The free flap can receive its blood and nerve supply from the forearm or the arm, depending on the extent of the injury. The anterior interosseous nerve or the motor branches from the median nerve to the flexor muscles have been recommended as the donor nerve, with the radial or ulnar artery supplying the blood flow. In our experience, we have found it difficult to identify a good motor nerve in the scarred forearm, particularly after proximal third replants. We often anastomose the free flap end to side to the brachial artery and isolate a suitable fascicle of the median nerve at the level of the elbow and use it to innervate the free muscle transfer. The principle of this is akin to the ulnar nerve to biceps transfer procedure advocated by Oberlin to obtain elbow flexion in upper trunk brachial plexus palsy [15]. Proximally, the muscle is attached to the lower end of the humerus and distally to the flexor digitorum profundus (FDP) tendons proximal to the carpal tunnel. Ideally, a separate free muscle transfer should be used to restore thumb flexion. We have not been satisfied with the functional outcome when using the same muscle to power the flexors of both the fingers and the thumb. In spite of obtaining good range of movement of the fingers and the thumb, adjusting tension to synchronize the movement of the thumb and the fingers for pinch is difficult. Because a separate free muscle transfer for thumb flexion may be impractical or impossible, we prefer using a free functional muscle transfer to restore finger flexion coupled with selective arthrodesis of thumb joints in a functional position.

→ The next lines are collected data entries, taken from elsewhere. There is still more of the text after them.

(* ===== verification/Cow.v ===== *)
(** Copy on write: what is on the medium stays on the medium.  Whatever operations
    run on the topology, and however many of their writes have reached the device,
    the main topology of the last volume header is intact: the tree from its
    sroot_blockset, with the inodes, directories and file data.

    The tree from freemap_blockset is not claimed to be: its blocks rotate through eight
    fixed slots of the reserved segments (FreemapMaint), so the eighth modification of a
    freemap block takes the slot of the first again.  What a mount does about it is in
    Recovery. *)

From Stdlib Require Import ZArith Lia Bool.
From stdpp Require Import base numbers list option gmap.
From S2P Require Import Prelude Disk Subr Check BlockTable ChainFind ChainCore Topology Reshape Flush FreemapStorage CowProof CowOps.

(** * The tree on a device *)

Section tree.
Context (dev : gmap Z block) (roots : list blockref).
(** A blockref that has a block, and one whose block holds blockrefs. *)
Definition stored (b : blockref) : Prop := chain_bytes b <> 0 /\ phys (br_data_off b) <> 0.
Definition has_table (b : blockref) : Prop :=
  br_type b = HAMMER2_BREF_TYPE_INODE \/ br_type b = HAMMER2_BREF_TYPE_INDIRECT \/ br_type b = HAMMER2_BREF_TYPE_FREEMAP_NODE.

Inductive reach : blockref -> Prop :=
| reach_root b : b ∈ roots -> reach b
| reach_child b b' k : reach b -> has_table b -> stored b -> dev !! phys (br_data_off b) = Some k -> b' ∈ blk_table k -> reach b'.

(** The blocks of the tree; contents without a check code may be overwritten. *)
Definition protected (o : Z) : Prop := exists b, reach b /\ ~ in_place b /\ stored b /\ phys (br_data_off b) = o.
End tree.
Lemma at_pos_len b i l : at_pos b i l -> alen b = i + alen l.
Proof. intros [H E]. subst l. unfold alen in *. rewrite length_drop. lia. Qed.
Lemma at_pos_app b i l1 l2 : at_pos b i (l1 ++ l2) -> at_pos b (i + alen l1) l2.
Proof.
  intros H. pose proof (at_pos_len _ _ _ H) as El. rewrite bytes_app in El. pose proof (alen_nonneg l1). pose proof (alen_nonneg l2). destruct H as [H E].
  split; [lia|]. replace (Z.to_nat (i + alen l1)) with (Z.to_nat i + length l1)%nat by (unfold alen; lia).
  rewrite <- drop_drop, E. apply drop_app_length.
Qed.
Lemma at_pos_aget b i l j : at_pos b i l -> 0 <= j < alen l -> aget b (i + j) = aget l j.
Proof. intros [H <-] Hj. rewrite byte_drop by lia. reflexivity. Qed.
Lemma at_pos_cons b i x l : at_pos b i (x :: l) -> rd b i = Done x /\ at_pos b (i + 1) l.
Proof.
  intros H. pose proof (at_pos_len _ _ _ H) as El. split; [|exact (at_pos_app b i [x] l H)].
  rewrite rd_ok. 2:{ destruct H as [H _]. unfold alen in El at 2. cbn [length] in El. lia. }
  f_equal. replace i with (i + 0) by lia. rewrite (at_pos_aget b i (x :: l) 0 H); [reflexivity|]. unfold alen. cbn [length]. lia.
Qed.
Lemma at_pos_rd_n b i l1 l2 : at_pos b i (l1 ++ l2) -> rd_n b i (alen l1) = Done l1.
Proof.
  intros H. unfold rd_n. pose proof (at_pos_len _ _ _ H) as El. rewrite bytes_app in El. pose proof (alen_nonneg l1). pose proof (alen_nonneg l2).
  destruct H as [Hi E]. rewrite assert_true by lia. rewrite E, take_app_length' by (unfold alen; lia). reflexivity.
Qed.

(** ** Lengths *)

Lemma length_bytes_more fuel : forall n, 0 <= n -> (Z.to_nat n <= fuel)%nat -> length_bytes fuel n = length_bytes (Z.to_nat n) n.
Proof.
  induction fuel as [fuel IH] using lt_wf_ind. intros n Hn Hf. destruct fuel as [|fuel]; [replace (Z.to_nat n) with 0%nat by lia; reflexivity|].
  destruct (Z.leb_spec 255 n) as [Hbig|Hsmall].
  - destruct (Z.to_nat n) as [|k] eqn:Ek; [lia|]. cbn [length_bytes]. replace (255 <=? n) with true by lia. f_equal.
    rewrite (IH fuel) by lia. rewrite (IH k) by lia. reflexivity.
  - cbn [length_bytes]. replace (255 <=? n) with false by lia. destruct (Z.to_nat n) as [|k]; cbn [length_bytes]; [reflexivity|].
    replace (255 <=? n) with false by lia. reflexivity.
Qed.
Lemma encode_length_eq n : 0 <= n -> encode_length n = if 255 <=? n then 255 :: encode_length (n - 255) else [n].
Proof.
  intros Hn. unfold encode_length. destruct (Z.leb_spec 255 n) as [Hbig|Hsmall].
  - destruct (Z.to_nat n) as [|k] eqn:Ek; [lia|]. cbn [length_bytes]. replace (255 <=? n) with true by lia. f_equal. apply length_bytes_more; lia.
  - destruct (Z.to_nat n) as [|k]; cbn [length_bytes]; [|replace (255 <=? n) with false by lia]; rewrite u8_small by lia; reflexivity.
Qed.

In our series, 70 % of forearm replant patients have good intrinsic recovery. This is attributed to the shortening of the bones during the primary procedure that allows for a proper and tension-free nerve repair and a shorter distance for the axons to travel to their final destination. In lower third forearm- and wrist-level replants (zone B), direct tendon repair is possible resulting in substantially better functional results. Tenolysis may be required at this level secondarily.

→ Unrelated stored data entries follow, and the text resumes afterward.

(** ** Creating the chain of a hole *)

(** A chain fresh from [create_alloc]. *)
Lemma create_alloc_data s p pm a i s' : create_alloc s (Some p) pm a = Done (i, s') -> ca_type a = HAMMER2_BREF_TYPE_DATA ->
  (exists r, 10 <= r <= 16 /\ ca_bytes a = 2 ^ r) -> inv s ->
  exists y, s_nodes s' !! i = Some y /\ s_nodes s !! i = None /\ n_type y = HAMMER2_BREF_TYPE_DATA /\ n_bytes y = ca_bytes a
    /\ n_phys y = 0 /\ n_pmp y = pm /\ is_modified y = false /\ s' = set_s_next (S (s_next s)) (put i y s).
Proof.
  unfold create_alloc. intros H Hty (r & Hr & Eb) Hi. destruct (pow2_size r Hr) as [Esz Hsz]. rewrite Eb, getradix_pow2 in H by lia. cbn [obind] in H. run.
  rewrite Hty in *. cbn [Z.eqb Pos.eqb negb andb] in H1. unfold new_node in H1. cbn [br_type] in H1. run.
  eexists. split; [apply lookup_insert_eq|]. split; [apply (iv_next _ Hi); lia|]. split; [reflexivity|].
  split; [|split; [apply (phys_radix r); lia|split; [reflexivity|split; [reflexivity|reflexivity]]]].
  change (chain_bytes (Bref HAMMER2_BREF_TYPE_DATA x (ca_keybits a) 0 (ca_key a) 0 0 r 0 0 0 (replicate 64 0)) = ca_bytes a).
  unfold chain_bytes. cbn [br_data_off]. replace (r .& HAMMER2_OFF_MASK_RADIX) with r.
  - replace (r =? 0) with false by lia. congruence.
  - change HAMMER2_OFF_MASK_RADIX with (Z.ones 6). rewrite Z.land_ones by lia. rewrite Z.mod_small by (change (2 ^ 6) with 64; lia). reflexivity.
Qed.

In transmetacarpal-level amputations, after the repair of the flexor tendons, it can be sometimes impossible to repair the extensor tendons. While many patients will be functionally competent without extensors [16], we prefer to reconstruct the extensor tendons when possible. In such instances, extensor reconstruction is carried out secondarily. Tendon grafts are frequently required, and fascia lata is a good source for tendon grafts. Tension in the grafts during extensor reconstruction must be adjusted in such a way that flexion is not compromised. The authors maintain the interphalangeal joints in flexion, with both the metacarpophalangeal joints and the wrist in neutral position while suturing in the tendon grafts. In this way, the flexion of the fingers will not be compromised. In crush amputations, the skin on the dorsum of the hand may not be adequate and a flap for soft tissue coverage may be needed prior to tendon reconstruction.